A 2013 survey by APA’s Center for Organizational Excellence found that one-third of US employees experience chronic work stress, the main causes being workload (46%) and people issues (28%), followed by work/life balance issues (20%) according to EAP.
Bad luck!
Or maybe not?
Sonja Lyubomirsky, professor of psychology at UC Riverside and the author of the best-selling book, The How of Happiness claims that only 10% of your happiness is determined by circumstances, 50% by your genetic predisposition, living us with a whole 40% to choose our attitude and actions.
Too good to be true?
Just look around yourself and notice how people react differently to stress. Some are able to remain calm while others flip out totally in the midst of a workplace storm.
So what if there’s really a way to eliminate or at least manage work-related stress?
Let’s see our top 5 tips for that:
#1. Control
Separate what you can and can’t control in a certain stressful situation.
Why is it important?
There’s no point in being upset and ruminating for days for something you cannot change anyway.
You’re in a traffic jam? Or your boss talks to you in an unbearable tone?
Both are out of your control.
For these things prefer to adopt a more helpful perspective:
1. Change the situation (walk out of the room, put boundaries or even find another job); or
2. Accept the situation (your boss is as he is, you cannot change him). You can spend days ruminating, but apart from releasing toxic energy, there’s no practical use.
#2. Big picture
Put it into a perspective and see the big picture:
Will this matter in a year from now?
Will this matter in 10 years?
If not, why bother stressing yourself about it?
I understand you’re feeling upset, but comparing to the course of your life, it’s still just a tiny grain of sand in the machine, right? 🙂
#3. Positives
By building and noticing positives you cannot eliminate negatives, but you can make them take less space (remember, perspectives?).
So what can you do to counterbalance all that negative energy and create positives in your workplace?
Maybe some empowering reminders, a personal item on your desk, seeking out positive colleagues to spend your lunch time with… the possibilities are endless.
#4. The other legs
You’re having stress at work, so how about the rest of your life?
I like to refer to it as a 4-legged chair, work being only one of the legs, along with passion, friends and family.
The problem starts when you’re having stress at all four simultaneously.
But if you give enough importance to all four legs and the other three are working out fine, there’s no way how work-related stress can take up all the space in your life.
Conclusion: cultivate positive emotions with friends and family and have a passion that gives you joy.
#5. Perceptual positions
NLP uses the context of perceptual positions to describe one event or situation in three distinct sensory ways, depending on whose shoes you’re in.
The first perceptual position is obviously yours. It’s not easy to get into that.
In the second position, you see, hear and feel the situation through filters of the other person.
You’re having an issue with your boss? Get into his skin!
Try to understand why he is behaving like that. It’s not going to resolve your issue but it might help to see that he’s also just a human who is having a personal problem with this superior for instance or is having immense stress with a chronically sick child at home.

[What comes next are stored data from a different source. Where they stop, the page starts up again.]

(** C3, as amended.  For a seed whose media URL has the numeric IPv4 host
    [ip], every candidate returned is a URL on an address of the /24 block
    of [ip].  A candidate made by address mutation keeps the seed's path
    and its address differs from [ip]; a candidate made by path mutation
    is on [ip] itself, with a variation of the seed's path. *)
Theorem generate_similar_urls_same_block
    (urlparse : string -> result parsed_url) (cam : camera)
    (variations : nat) (g : rng) (base_url : string) (parsed : parsed_url)
    (base_ip : string) (ip : Z) (u : string) :
  cam !! "image_url" = Some (PStr base_url) ->
  urlparse base_url = Ok parsed ->
  hostname parsed = Some base_ip ->
  IPv4.IPv4Address base_ip = Some ip ->
  u ∈ (generate_similar_urls urlparse cam variations g).1 ->
  exists a port path',
    u = http_url (IPv4.to_string a) port path'
    /\ IPv4.IPv4Address (IPv4.to_string a) = Some a
    /\ IPv4.block_24 a = IPv4.block_24 ip
    /\ (a <> ip /\ path' = path parsed
        \/ a = ip
           /\ exists g', path' ∈ (generate_path_variations (path parsed) g').1).
Proof.
  intros Hurl Hparse Hhost Hip
    (base_url' & parsed' & base_ip' & p & E1 & E2 & E3 & _ & Hu)%generate_similar_urls_elem.
  assert (base_url' = base_url) as -> by congruence.
  assert (parsed' = parsed) as -> by congruence.
  assert (base_ip' = base_ip) as -> by congruence.
  destruct Hu as [Hu|[g' Hu]].
  - apply address_mutations_elem in Hu
      as (ip' & a & port & Hip' & -> & P & B & _ & N & _).
    assert (ip' = ip) as -> by congruence.
    exists a, port, (path parsed). repeat split; auto.
  - apply path_mutations_elem in Hu as (path_var & -> & Hin).
    destruct (IPv4Facts.to_string_IPv4Address _ _ Hip) as [Hstr _].
    exists ip, (port_or_80 p), path_var. rewrite Hstr.
    split; [reflexivity|]. split; [exact Hip|]. split; [reflexivity|].
    right. eauto.
Qed.

Lemma generate_similar_urls_same_block_witness :
  exists a port path',
    "http://203.0.113.15:8080/cam_1.cgi"
    = http_url (IPv4.to_string a) port path'
    /\ IPv4.IPv4Address (IPv4.to_string a) = Some a
    /\ IPv4.block_24 a = IPv4.block_24 3405803781
    /\ (a <> 3405803781%Z /\ path' = "/cam_1.cgi"
        \/ a = 3405803781%Z
           /\ exists g', path' ∈ (generate_path_variations "/cam_1.cgi" g').1).
Proof.
  apply (generate_similar_urls_same_block Urllib.urlparse Sample.seed_numeric 3
           Sample.draws "http://203.0.113.5:80/cam_1.cgi"
           (ParseResult (Some "203.0.113.5") (Ok (Some 80%Z)) "/cam_1.cgi")
           "203.0.113.5" 3405803781).
  - vm_compute. reflexivity.
  - vm_compute. reflexivity.
  - reflexivity.
  - vm_compute. reflexivity.
  - apply (bool_decide_unpack _). vm_compute. exact I.
Defined.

In coaching we sometimes also role play this – we put the person in the shoes (or on the chair) of the other person and make them play the other role. It gives lots of new insights, try that out!
Once you understand him better, it will be easier to stop demonizing him and the whole issue will take up less space in your mind.
You can also slip into the role of an observer as a third perceptual position (a neutral third party or a fly on the wall) and see the events through this lens. How will your perception of the situation change when you start talking about you in 3rd person (“he/she” instead of “I”)?